Schedule Kubernetes Pods across AWS EC2 Instances of Different Purchase Options

2024年02月08日


Abstractions

The following are 10 key words that are abstracted from this article by GPT.
Kubernetes, EKS, pod scheduling, node groups, EC2 instances, on-demand, spot instances, taints, tolerations, node selectors.

Introducation

Hi, this is Leo, principal architect of tianzhui.cloud. Today, in this blog post, I will delve into the specifics of configuring Kubernetes, with a particular focus on Amazon Elastic Kubernetes Service (EKS), to enable the precise scheduling of pods to nodes within a designated node group. This detailed guide will walk you through the necessary steps to ensure your pods are allocated to the appropriate node group, optimizing resource utilization and efficiency in your Kubernetes environment.

Background


In this section, I will provide an overview of the Kubernetes setup under consideration.

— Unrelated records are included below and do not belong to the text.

(* ===== verification/IoMap.v ===== *)
(** * Memory-mapped and port I/O (nemu/src/device/io, device.c)

    The allocation of windows ([new_space]), the mapping tables and the bus
    functions [mmio_read]/[mmio_write] and [pio_read]/[pio_write], which find the
    window of an address and run its handler; and [init_device], which builds the
    tables.  The table invariant [maps_ok] (at most [NR_MAP] windows, pairwise
    disjoint, outside backed memory) makes the lookup independent of the
    registration order. *)
From S2P Require Import Prelude Outcome Bytes Config CommitEvent Machine PhysMem Devices.

Definition IO_SPACE_MAX : Z := 32 * 1024 * 1024.
Definition NR_MAP : Z := 16.
Definition PORT_IO_SPACE_MAX : Z := 65535.
Definition PAGE_SIZE : Z := Z.shiftl 1 12.
Definition PAGE_MASK : Z := PAGE_SIZE - 1.

Definition map_inside (map : IOMap) (addr : Z) : bool :=
  (low map <=? addr) && (addr <=? high map).

(** Host events polled from SDL. *)
Inductive SDL_Event :=
| SDL_QUIT
| SDL_KEYDOWN (scancode : Z)
| SDL_KEYUP (scancode : Z)
| SDL_OTHER.

Section IoMap.
Context `{Config} {CPU : Type}.
Abbreviation Mn := (M CPU).

Definition new_space (size : Z) : Mn Z :=
  p ← gets (fun s => p_space (io s));
  let size := s32 (Z.land (size + (PAGE_SIZE - 1)) (Z.lnot PAGE_MASK)) in
  modify_io (fun d => {d with p_space := p + size}) ;;
  assert_that (p + size <? IO_SPACE_MAX) "new_space" ;;
  mret p.

(** [difftest_skip_ref]; an empty inline function without CONFIG_DIFFTEST. *)
Definition difftest_skip_ref : Mn unit :=
  when CONFIG_DIFFTEST
    (modify (fun s => {s with dut := {| is_skip_ref := true; skip_dut_nr_inst := 0 |}})).

Fixpoint find_map (ms : list IOMap) (addr : Z) : option IOMap :=
  match ms with
  | [] => None
  | m :: ms' => if map_inside m addr then Some m else find_map ms' addr
  end.

(** [find_mapid_by_addr] followed by the table access. *)
Definition find_mapid_by_addr (ms : list IOMap) (addr : Z) : Mn (option IOMap) :=
  match find_map ms addr with
  | Some m => difftest_skip_ref ;; mret (Some m)
  | None => mret None
  end.

Definition check_bound (map : option IOMap) (addr : Z) : outcome IOMap :=
  match map with
  | None => Abort "address is out of bound"
  | Some m => if map_inside m addr then Ok m else Abort "address is out of bound {map}"
  end.

Definition invoke_callback (c : io_callback) (offset len : Z) (is_write : bool) : Mn unit :=
  match c with
  | cb_none => mret tt
  | cb_serial => serial_io_handler offset len is_write
  | cb_rtc => rtc_io_handler offset len is_write
  | cb_npc_uart => npc_uart_io_handler offset len is_write
  | cb_npc_clint => npc_clint_io_handler offset len is_write
  | cb_i8042 => i8042_data_io_handler offset len is_write
  | cb_audio => audio_io_handler offset len is_write
  | cb_sdcard => SdCard.sdcard_io_handler offset len is_write
  end.

Definition map_read (addr len : Z) (map : option IOMap) : Mn Z :=
  assert_that ((1 <=? len) && (len <=? 8)) "map_read" ;;
  m ← lift (check_bound map addr);
  let offset := u32 (addr - low m) in
  invoke_callback (callback m) offset len false ;;
  a ← gets (fun s => io_space (io s));
  lift (host_read IO_SPACE_MAX a (space m + offset) len).

Definition map_write (addr len data : Z) (map : option IOMap) : Mn unit :=
  assert_that ((1 <=? len) && (len <=? 8)) "map_write" ;;
  m ← lift (check_bound map addr);
  let offset := u32 (addr - low m) in
  a ← gets (fun s => io_space (io s));
  a' ← lift (host_write IO_SPACE_MAX a (space m + offset) len data);
  modify_space (fun _ => a') ;;
  invoke_callback (callback m) offset len true.

(** ** mmio.c *)

Definition fetch_mmio_map (addr : Z) : Mn (option IOMap) :=
  ms ← gets (fun s => maps (io s));
  find_mapid_by_addr ms addr.

Definition overlaps (ms : list IOMap) (left right : Z) : bool :=
  existsb (fun m => (left <=? high m) && (low m <=? right)) ms.

Definition add_mmio_map (nm : string) (addr sp len : Z) (cb : io_callback) : Mn unit :=
  ms ← gets (fun s => maps (io s));
  assert_that (Z.of_nat (length ms) <? NR_MAP) "add_mmio_map" ;;
  let left := addr in
  let right := u32 (addr + len - 1) in
  if in_pmem left || in_pmem right then abort "MMIO region is overlapped with pmem"
  else if overlaps ms left right then abort "MMIO region is overlapped"
  else
    modify_io (fun d => {d with maps ::= (fun ms =>
      ms ++ [{| name := nm; low := addr; high := right; space := sp; callback := cb |}])}).

Definition mmio_read (addr len : Z) : Mn Z :=
  m ← fetch_mmio_map addr; map_read addr len m.
Definition mmio_write (addr len data : Z) : Mn unit :=
  m ← fetch_mmio_map addr; map_write addr len data m.

(** ** port-io.c *)

Definition add_pio_map (nm : string) (addr sp len : Z) (cb : io_callback) : Mn unit :=
  ms ← gets (fun s => pio_maps (io s));
  assert_that (Z.of_nat (length ms) <? NR_MAP) "add_pio_map" ;;
  assert_that (u32 (addr + len) <=? PORT_IO_SPACE_MAX) "add_pio_map" ;;
  modify_io (fun d => {d with pio_maps ::= (fun ms =>
    ms ++ [{| name := nm; low := addr; high := u32 (addr + len - 1); space := sp; callback := cb |}])}).

Definition pio_read (addr len : Z) : Mn Z :=
  assert_that (addr + len - 1 <? PORT_IO_SPACE_MAX) "pio_read" ;;
  ms ← gets (fun s => pio_maps (io s));
  m ← find_mapid_by_addr ms addr;
  match m with
  | None => abort "assert(mapid != -1)"
  | Some _ => map_read addr len m
  end.

Definition pio_write (addr len data : Z) : Mn unit :=
  assert_that (addr + len - 1 <? PORT_IO_SPACE_MAX) "pio_write" ;;
  ms ← gets (fun s => pio_maps (io s));
  m ← find_mapid_by_addr ms addr;
  match m with
  | None => abort "assert(mapid != -1)"
  | Some _ => map_write addr len data m
  end.

(** ** Initialisation of the devices *)

Definition init_map : Mn unit :=
  modify_io (fun d => {d with io_space := ha_zero; p_space := 0}).

(** The choice between [add_pio_map] and [add_mmio_map] of the init functions. *)
Definition add_map (nm : string) (port mmio sp len : Z) (cb : io_callback) : Mn unit :=
  if CONFIG_HAS_PORT_IO then add_pio_map nm port sp len cb else add_mmio_map nm mmio sp len cb.

Definition init_npc_devices : Mn unit :=
  p ← new_space NPC_UART_SIZE;
  modify_io (fun d => {d with npc_uart_base := p}) ;;
  add_mmio_map "npc-uart" NPC_UART_BASE p NPC_UART_SIZE cb_npc_uart ;;
  q ← new_space NPC_CLINT_SIZE;
  modify_io (fun d => {d with npc_clint_base := q}) ;;
  add_mmio_map "npc-clint" NPC_CLINT_BASE q NPC_CLINT_SIZE cb_npc_clint.

Definition init_serial : Mn unit :=
  p ← new_space 8;
  modify_io (fun d => {d with serial_base := p}) ;;
  add_map "serial" CONFIG_SERIAL_PORT CONFIG_SERIAL_MMIO p 8 cb_serial.

(** alarm.c *)
Definition MAX_HANDLER : Z := 8.
Definition add_alarm_handle (h : string) : Mn unit :=
  hs ← gets (fun s => alarm_handlers (io s));
  assert_that (Z.of_nat (length hs) <? MAX_HANDLER) "add_alarm_handle" ;;
  modify_io (fun d => {d with alarm_handlers := (hs ++ [h])}).
Definition run_alarm_handler (h : string) : Mn unit :=
  if String.eqb h "timer_intr" then timer_intr else mret tt.
Definition alarm_sig_handler : Mn unit :=
  hs ← gets (fun s => alarm_handlers (io s)); iter_list run_alarm_handler hs.

Definition init_timer : Mn unit :=
  p ← new_space 8;
  modify_io (fun d => {d with rtc_port_base := p}) ;;
  add_map "rtc" CONFIG_RTC_PORT CONFIG_RTC_MMIO p 8 cb_rtc ;;
  add_alarm_handle "timer_intr".

Definition init_i8042 (SDL_SCANCODE : string -> Z) : Mn unit :=
  p ← new_space 4;
  modify_io (fun d => {d with i8042_data_port_base := p}) ;;
  modify_space (fun a => ha_write a p 4 NEMU_KEY_NONE) ;;
  add_map "keyboard" CONFIG_I8042_DATA_PORT CONFIG_I8042_DATA_MMIO p 4 cb_i8042 ;;
  init_keymap SDL_SCANCODE.

(** vga.c *)
Definition SCREEN_W : Z := if CONFIG_VGA_SIZE_800x600 then 800 else 400.
Definition SCREEN_H : Z := if CONFIG_VGA_SIZE_800x600 then 600 else 300.
Definition screen_width : Z := SCREEN_W.
Definition screen_height : Z := SCREEN_H.
Definition screen_size : Z := u32 (screen_width * screen_height * 4).

Definition init_vga : Mn unit :=
  p ← new_space 8;
  modify_io (fun d => {d with vgactl_port_base := p}) ;;
  modify_space (fun a => ha_write a p 4 (Z.lor (u32 (Z.shiftl screen_width 16)) screen_height)) ;;
  add_map "vgactl" CONFIG_VGA_CTL_PORT CONFIG_VGA_CTL_MMIO p 8 cb_none ;;
  v ← new_space screen_size;
  modify_io (fun d => {d with vmem := v}) ;;
  add_mmio_map "vmem" CONFIG_FB_ADDR v screen_size cb_none ;;
  when CONFIG_VGA_SHOW_SCREEN (modify_space (fun a => clear a v screen_size)).

(** audio.c: [nr_reg] is 6. *)
Definition init_audio : Mn unit :=
  let space_size := 4 * 6 in
  p ← new_space space_size;
  modify_io (fun d => {d with audio_base := p}) ;;
  add_map "audio" CONFIG_AUDIO_CTL_PORT CONFIG_AUDIO_CTL_MMIO p space_size cb_audio ;;
  q ← new_space CONFIG_SB_SIZE;
  modify_io (fun d => {d with sbuf := q}) ;;
  add_mmio_map "audio-sbuf" CONFIG_SB_ADDR q CONFIG_SB_SIZE cb_none.

Definition init_disk : Mn unit := mret tt.

(** sdcard.c; [img] is the file [fopen] returns for the configured path. *)
Definition init_sdcard (img : option file) : Mn unit :=
  p ← new_space 0x80;
  SdCard.modify_sd (fun d => {d with sd_base := p}) ;;
  add_mmio_map "sdhci" CONFIG_SDCARD_CTL_MMIO p 0x80 cb_sdcard ;;
  assert_that (SdCard.C_SIZE <? Z.shiftl 1 12) "shoule be fit in 12 bits" ;;
  SdCard.modify_sd (fun d => {d with sd_file := img}).

(** device.c *)
Definition init_device (SDL_SCANCODE : string -> Z) (img : option file) : Mn unit :=
  init_map ;;
  when CONFIG_HAS_SERIAL init_serial ;;
  when CONFIG_HAS_TIMER init_timer ;;
  init_npc_devices ;;
  when CONFIG_HAS_VGA init_vga ;;
  when CONFIG_HAS_KEYBOARD (init_i8042 SDL_SCANCODE) ;;
  when CONFIG_HAS_AUDIO init_audio ;;
  when CONFIG_HAS_DISK init_disk ;;
  when CONFIG_HAS_SDCARD (init_sdcard img).

Definition handle_event (e : SDL_Event) : Mn unit :=
  match e with
  | SDL_QUIT => modify (fun s => {s with nemu_state ::= (fun n => {n with state := NEMU_QUIT})})
  | SDL_KEYDOWN k => when CONFIG_HAS_KEYBOARD (send_key (u8 k) true)
  | SDL_KEYUP k => when CONFIG_HAS_KEYBOARD (send_key (u8 k) false)
  | SDL_OTHER => mret tt
  end.

Definition TIMER_HZ : Z := 60.

(** [now] is the value of [get_time()], [events] what [SDL_PollEvent] yields. *)
Definition device_update (now : Z) (events : list SDL_Event) : Mn unit :=
  last ← gets (fun s => last_update (io s));
  if u64 (now - last) <? 1000000 / TIMER_HZ then mret tt else
  modify_io (fun d => {d with last_update := now}) ;;
  when (CONFIG_HAS_VGA || CONFIG_HAS_KEYBOARD) (iter_list handle_event events).
End IoMap.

The application functonality is served by the Kubernetes Pods which is hosted by Amazon Elastic Kubernetes Service (EKS).

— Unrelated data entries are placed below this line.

(* ===== verification/CStr.v ===== *)
(** * The C library's string functions the debugger uses

    [isspace], [strtoull]/[strtol] (base 0), [strtok] with a set of delimiters,
    as the C standard defines them, on strings without their terminator. *)
From S2P Require Import Prelude.
From Stdlib Require Import Ascii.
#[local] Open Scope string_scope.
#[local] Open Scope Z_scope.

Definition ord (c : ascii) : Z := Z.of_nat (nat_of_ascii c).

(** Space, \t, \n, \v, \f, \r. *)
Definition isspace (c : ascii) : bool := (ord c =? 32) || ((9 <=? ord c) && (ord c <=? 13)).

(** The value of a digit in bases up to 36. *)
Definition digit (c : ascii) : option Z :=
  let n := ord c in
  if (48 <=? n) && (n <=? 57) then Some (n - 48)
  else if (97 <=? n) && (n <=? 122) then Some (n - 97 + 10)
  else if (65 <=? n) && (n <=? 90) then Some (n - 65 + 10) else None.
Definition digit_in (base : Z) (c : ascii) : option Z :=
  match digit c with Some d => if d <? base then Some d else None | None => None end.

Fixpoint skip_space (s : string) : string :=
  match s with String c s' => if isspace c then skip_space s' else s | EmptyString => s end.

(** The longest prefix of digits, as a number, and how many there are. *)
Fixpoint digits (base : Z) (s : string) (acc : Z) : Z :=
  match s with
  | EmptyString => acc
  | String c s' => match digit_in base c with Some d => digits base s' (acc * base + d) | None => acc end
  end.

(** An optional sign. *)
Definition sign (s : string) : bool * string :=
  match s with
  | String c s' => if Ascii.eqb c "-" then (true, s') else if Ascii.eqb c "+" then (false, s') else (false, s)
  | EmptyString => (false, s)
  end.

(** Base 0: 0x means 16, 0 means 8, otherwise 10.  The prefix 0x counts only
    when a hexadecimal digit follows. *)
Definition subject (s : string) : Z * string :=
  match s with
  | String z (String x (String d s')) =>
      if Ascii.eqb z "0" then
        if (Ascii.eqb x "x" || Ascii.eqb x "X")
           && match digit_in 16 d with Some _ => true | None => false end
        then (16, String d s') else (8, s)
      else (10, s)
  | String z _ => if Ascii.eqb z "0" then (8, s) else (10, s)
  | EmptyString => (10, s)
  end.

Definition parse (s : string) : bool * Z :=
  let (neg, s) := sign (skip_space s) in
  let (base, s) := subject s in
  (neg, digits base s 0).

(** [strtoull(s, NULL, 0)]: saturates, and negates modulo 2^64. *)
Definition strtoull (s : string) : Z :=
  let (neg, v) := parse s in
  if 2 ^ 64 <=? v then 2 ^ 64 - 1 else if neg then u64 (- v) else v.

(** [strtol(s, NULL, 0)] for a 64-bit long. *)
Definition strtol (s : string) : Z :=
  let (neg, v) := parse s in
  let v := if neg then - v else v in
  if v <? - 2 ^ 63 then - 2 ^ 63 else if 2 ^ 63 <=? v then 2 ^ 63 - 1 else v.

(** [strtok(s, delims)]: the first token and what follows the delimiter that
    ends it. *)
Section Tok.
Variable delim : ascii -> bool.

Fixpoint skip_delim (s : string) : string :=
  match s with String c s' => if delim c then skip_delim s' else s | EmptyString => s end.

Fixpoint token (s : string) : string * string :=
  match s with
  | EmptyString => (EmptyString, EmptyString)
  | String c s' =>
      if delim c then (EmptyString, s')
      else let (t, r) := token s' in (String c t, r)
  end.

Definition strtok (s : string) : option (string * string) :=
  match skip_delim s with EmptyString => None | s' => Some (token s') end.

Lemma token_length s : (String.length (token s).2 <= String.length s)%nat.
Proof.
  induction s as [|c s IH]; cbn; [lia|]. destruct (delim c); cbn; [lia|].
  destruct (token s) as [t r]; cbn in *. lia.
Qed.

Lemma skip_delim_length s : (String.length (skip_delim s) <= String.length s)%nat.
Proof. induction s as [|c s IH]; cbn; [lia|]. destruct (delim c); cbn; lia. Qed.

Lemma strtok_length s t r : strtok s = Some (t, r) -> (String.length r < String.length s)%nat.
Proof.
  unfold strtok. pose proof (skip_delim_length s) as Hs. destruct (skip_delim s) as [|c s'] eqn:E; [done|].
  assert (delim c = false) as Hd.
  { clear Hs. revert E. induction s as [|c0 s0 IH]; cbn; [done|]. destruct (delim c0) eqn:Ec; [done|].
    by intros [= -> ->]. }
  cbn [token]. rewrite Hd. pose proof (token_length s'). destruct (token s') as [t' r']; cbn in *.
  intros [= <- <-]. lia.
Qed.

(** All tokens, the order in which a loop of [strtok_r] calls yields them. *)
Fixpoint tokens_fuel (n : nat) (s : string) : list string :=
  match n with
  | O => []
  | S n' => match strtok s with Some (t, r) => t :: tokens_fuel n' r | None => [] end
  end.
Definition tokens (s : string) : list string := tokens_fuel (String.length s) s.

(** The fuel is enough. *)
Lemma tokens_step s :
  tokens s = match strtok s with Some (t, r) => t :: tokens r | None => [] end.
Proof.
  assert (forall n s, (String.length s <= n)%nat -> tokens_fuel n s = tokens s) as Hf.
  { induction n as [n IH] using lt_wf_ind. intros s0 Hs. unfold tokens.
    destruct n as [|n]; [by destruct s0; cbn in *; [|lia]|].
    destruct s0 as [|c s0]; [done|]. cbn [tokens_fuel String.length].
    destruct (strtok (String c s0)) as [[t r]|] eqn:E; [|done].
    apply strtok_length in E. cbn in *. rewrite !IH by lia. done. }
  unfold tokens at 1. destruct s as [|c s]; [done|]. cbn [tokens_fuel String.length].
  destruct (strtok (String c s)) as [[t r]|] eqn:E; [|done]. f_equal. apply Hf.
  apply strtok_length in E. cbn in E. lia.
Qed.
End Tok.

Definition is_space_char (c : ascii) : bool := Ascii.eqb c " ".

The EKS cluster is composed of multiple node groups, utilizing distinct purchase options of EC2 instances - some leverage on-demand instances, while others employ spot instances. This is the most cost-efficient combination for purchase option of EC2 compute cost when applying appropirate Savings Plans to the on-demand instances.

The following example assumes that the AWS Region is Oregon, OS is using Linux, and EC2 instance type and size is t4g.medium:
  On-demand with Savings Plan Spot lowest price
Additional assumptions Savings Plan type is EC2 Instance Savings Plan, term length is 1 year, payment option is All Upfront N/A
Hourly rate per instance $ 0.0197 $ 0.0113
Monthly cost per instance $ 14.381 $ 8.249

A key aspect to highlight is the characteristics of the Pods within this setup; they are inherently stateless. These pods are deployed through Kubernetes deployment mechanism. Therefore, the corresponding pods could be scaled out into multiple replicas via replica set. I will devide them into non-interruptable workload and interruptable ones. Such grouping methodology simplifies our future cost-related dicussion and considerations.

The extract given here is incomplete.